I believe the Navy knows something about deterrence.  Key to knowing the 'what, how & when' within the application of this military power is greater Situational Understanding: understanding the culture, language, politics, frictions and principal actors within a country or region. The principle behind this is a more persistent, forward-deployed presence in potential crisis areas that coincide with our national interests, affording us the ability to determine measure and perhaps counter a developing crisis.  It is about developing networks that can inform and influence.  

This not only gives us the means by which to apply the ways of deterrence to achieve the ends sought by policy - it can also increase our warning times, such that Defence can consider at what readiness it wishes to hold our forces. 

If we are serious about deterring and containing aggression using conventional forces, defence capabilities should be adaptable enough to ensure that they contribute across the spectrum of rewarding, denying and punishing those we seek to influence.
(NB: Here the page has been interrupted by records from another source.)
(* ===== verification/FieldOps.v ===== *)
(** Operations on fields ([Field]): what a user can do with a field as a step relation, and
    that every step keeps fields well typed. *)

From stdpp Require Import list gmap.
From Stdlib Require Import SpecFloat.
From S2P Require Import Prelude Object IntRange IrObj FieldClass FieldClassFacts Clock Field FieldFacts FieldCreate.

(** * Steps *)

(** A call that succeeds on one field, with a library built in developer mode, and resetting
    or freezing, as recycling an event or a packet does. *)
Inductive field_op (debug : bool) (call : func -> addr -> ir -> option ir) (garbage : nat -> Z) (h : ir) (f : bt_field) : ir -> bt_field -> Prop :=
| op_bool v f' : bt_field_bool_set_value true h f v = Some f' -> field_op debug call garbage h f h f'
| op_bit_array v f' : is_u64 v -> bt_field_bit_array_set_value_as_integer true h f v = Some f' -> field_op debug call garbage h f h f'
| op_signed v f' : is_i64 v -> bt_field_integer_signed_set_value true h f v = Some f' -> field_op debug call garbage h f h f'
| op_unsigned v f' : is_u64 v -> bt_field_integer_unsigned_set_value true h f v = Some f' -> field_op debug call garbage h f h f'
| op_single v f' : bt_field_real_single_precision_set_value true h f v = Some f' -> field_op debug call garbage h f h f'
| op_double v f' : bt_field_real_double_precision_set_value true h f v = Some f' -> field_op debug call garbage h f h f'
| op_append v n f' : bt_field_string_append_with_length true garbage h f v n = Some f' -> field_op debug call garbage h f h f'
| op_string v f' : bt_field_string_set_value true garbage h f v = Some f' -> field_op debug call garbage h f h f'
| op_clear f' : bt_field_string_clear true h f = Some f' -> field_op debug call garbage h f h f'
| op_length fuel n f' h' e x : 0 <= n < 2 ^ 31 -> cls h (class_of f) = Some (e, x) -> Forall (class_tree fuel h) (class_children x) ->
    bt_field_array_dynamic_set_length true debug call fuel h f n = Some (f', h') ->
    field_op debug call garbage h f h' f'
| op_has_field b f' : bt_field_option_set_has_field true h f b = Some f' -> field_op debug call garbage h f h f'
| op_select i f' : bt_field_variant_select_option_by_index true h f i = Some f' -> field_op debug call garbage h f h f'
| op_reset : field_op debug call garbage h f h (bt_field_reset true f)
| op_frozen b : field_op debug call garbage h f h (bt_field_set_is_frozen true f b).

(** A call on a field that was borrowed from the field. *)
Inductive field_step (debug : bool) (call : func -> addr -> ir -> option ir) (garbage : nat -> Z) : ir * bt_field -> ir * bt_field -> Prop :=
| field_step_at p s s' h f h' f' : field_at f p = Some s -> field_op debug call garbage h s h' s' -> update_at f p (fun _ => Some s') = Some f' ->
    field_step debug call garbage (h, f) (h', f').

(** * Fields without subfields *)

Lemma node_contents h f type d : field_ok h f -> cls h (class_of f) = Some (type, d) -> contents_ok type d f.
Proof. intros Hf Hc. apply all_nodes_eq in Hf as [(type' & d' & Hc' & Hd) _]. congruence. Qed.

(** The new field has the class of the old one, and its contents fit it. *)
Lemma node_change h f f' : field_ok h f -> class_of f' = class_of f ->
  (forall type d, cls h (class_of f) = Some (type, d) -> contents_ok type d f -> contents_ok type d f') ->
  Forall (field_ok h) (subfields f') -> field_ok h f' /\ class_of f' = class_of f.
Proof.
  intros Hf Hc Hd Hl. split; [|done]. pose proof Hf as Hf0. apply all_nodes_eq in Hf0 as [(type & d & Ht & Hk) _].
  apply all_nodes_eq. split; [|done]. exists type, d. rewrite Hc. split; [done|by apply Hd].
Qed.

Lemma subfields_ok h f : field_ok h f -> Forall (field_ok h) (subfields f).
Proof. by intros [_ Hl]%all_nodes_eq. Qed.

Lemma set_single_inv h f check set f' : set_single true h f check set = Some f' ->
  exists type d c v v', cls h (class_of f) = Some (type, d) /\ check type = true /\ f = SingleField c v /\ field_frozen c = false /\ set v = Some v' /\
    f' = SingleField (with_is_set c true) v'.
Proof.
  unfold set_single, BT_ASSERT_PRE_DEV_FIELD_TYPE, BT_ASSERT_PRE_DEV_FIELD_HOT, BT_ASSERT_PRE_DEV, type_of. intros H.
  destruct (get_fc h _) as [c|] eqn:Hc; [|done]. destruct (check (fc_type c)) eqn:Hk; [|done]. destruct (field_frozen (common f)) eqn:Hf; [done|].
  destruct f as [c0 v| | | |]; try done. destruct (set v) as [v'|] eqn:Hv; [|done]. injection H as <-.
  exists (fc_type c), (fc_data c), c0, v, v'. split; [by apply cls_get|]. done.
Qed.

Lemma set_single_ok h f check set f' : field_ok h f -> set_single true h f check set = Some f' ->
  (forall type d v v', cls h (class_of f) = Some (type, d) -> check type = true -> single_ok type d v -> set v = Some v' -> single_ok type d v') ->
  field_ok h f' /\ class_of f' = class_of f.
Proof.
  intros Hf H Hs. apply set_single_inv in H as (type & d & c & v & v' & Hc & Hk & -> & _ & Hv & ->).
  apply node_change; [done|done| |by apply List.Forall_nil]. intros type' d' Hc' Hd. assert (E : (type', d') = (type, d)) by congruence.
  injection E as -> ->. simpl in *. by eapply Hs.
Qed.

Lemma bool_ok h f v f' : field_ok h f -> bt_field_bool_set_value true h f v = Some f' -> field_ok h f' /\ class_of f' = class_of f.
Proof. intros Hf H. eapply set_single_ok; [exact Hf|exact H|]. intros type d [] v' _ _ Ho [= <-]. by destruct d. Qed.
Lemma single_precision_ok h f v f' : field_ok h f -> bt_field_real_single_precision_set_value true h f v = Some f' -> field_ok h f' /\ class_of f' = class_of f.
Proof. intros Hf H. eapply set_single_ok; [exact Hf|exact H|]. intros type d [] v' _ _ Ho [= <-]. by destruct d. Qed.
Lemma double_precision_ok h f v f' : field_ok h f -> bt_field_real_double_precision_set_value true h f v = Some f' -> field_ok h f' /\ class_of f' = class_of f.
Proof. intros Hf H. eapply set_single_ok; [exact Hf|exact H|]. intros type d [] v' _ _ Ho [= <-]. by destruct d. Qed.

Lemma bit_mask length v : 1 <= length <= 64 -> is_u64 v ->
  (if length <? 64 then Z.land v (wrapu 64 (Z.shiftl 1 length) - 1) else v) = v mod 2 ^ length.
Proof.
  intros Hl Hv. unfold is_u64, UINT64_MAX in Hv. destruct (Z.ltb_spec length 64).
  - rewrite Z.shiftl_1_l, wrapu_small by (split; [lia|apply Z.pow_lt_mono_r; lia]).
    replace (2 ^ length - 1) with (Z.ones length) by (rewrite Z.ones_equiv; lia). apply Z.land_ones. lia.
  - replace length with 64 by lia. symmetry. apply Z.mod_small. lia.
Qed.

Lemma bit_array_ok h f v f' : is_u64 v -> field_ok h f -> bt_field_bit_array_set_value_as_integer true h f v = Some f' -> field_ok h f' /\ class_of f' = class_of f.
Proof.
  intros Hv Hf H. unfold bt_field_bit_array_set_value_as_integer in H. destruct (get_fc h _) as [c|] eqn:Hc; [|done]. eapply set_single_ok; [exact Hf|exact H|].
  intros type d v0 v' Hcls _ Ho Hset. unfold class_of in Hcls; rewrite (cls_get _ _ _ Hc) in Hcls. injection Hcls as <- <-.
  destruct v0; try done. destruct (fc_data c); try done. injection Hset as <-. simpl in *. destruct Ho as (? & ? & _). split; [done|]. split; [done|].
  rewrite bit_mask by done. apply Z.mod_pos_bound. lia.
Qed.

Lemma wraps_of_wrapu v : is_i64 v -> wraps 64 (wrapu 64 v) = v.
Proof. intros Hv. unfold is_i64, INT64_MIN, INT64_MAX in Hv. unfold wraps, wrapu. rewrite Zplus_mod_idemp_l. rewrite Z.mod_small; lia. Qed.
Lemma wrapu_is_u64 v : is_u64 (wrapu 64 v).
Proof. pose proof (wrapu_range 64 v). unfold is_u64, UINT64_MAX. lia. Qed.

Lemma signed_not_unsigned type : is_signed_type type = true -> is_unsigned_type type = false.
Proof. unfold is_signed_type, is_unsigned_type. intros [->| ->%list_elem_of_singleton]%bool_decide_eq_true%elem_of_cons; reflexivity. Qed.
They should be capable of global reach. They should be able to persist, if necessary, in order to develop the situational awareness required to ensure, first, that messages of intent are effectively targeted and then understood.  They should be saleable, so that they can signal greater or lesser national intent in response to a developing situation. They should be able to inter-operate with others. They should be able to protect themselves from an adversary's efforts to deter them. They should be at immediate notice to deliver lethal force should deterrence fail. 

Above all, they should present options which give the Government choice and agility in how it chooses to act.  Versatile forces that offer 'engagement without embroilment' can relieve the political pressures in a crisis, and so create the space and time within which to deploy other levers of national power, unless and until military force is required. Again, you'll hear more about that in the course of this Conference.

I conclude by emphasising once again the importance of support to the campaign in Afghanistan, while also being prepared to look beyond it, today and into the future. 

We have a timely opportunity over the next 2 days to come to a fuller understanding of how the global access, reach and persistence of maritime forces, combined with their versatility and independence, can contribute to the defence and security of the UK in an uncertain, increasingly contested world. 

As I said earlier, war-fighting is our benchmark, utility and adaptability our hall-marks. The Royal Navy has been delivering on that for over 500 years, and while we celebrate our past, we also understand the future, and the importance of adapting to best serve the defence needs of the UK - we have always done this and I am sure always will. Thank you for listening - I look forward to a lively debate.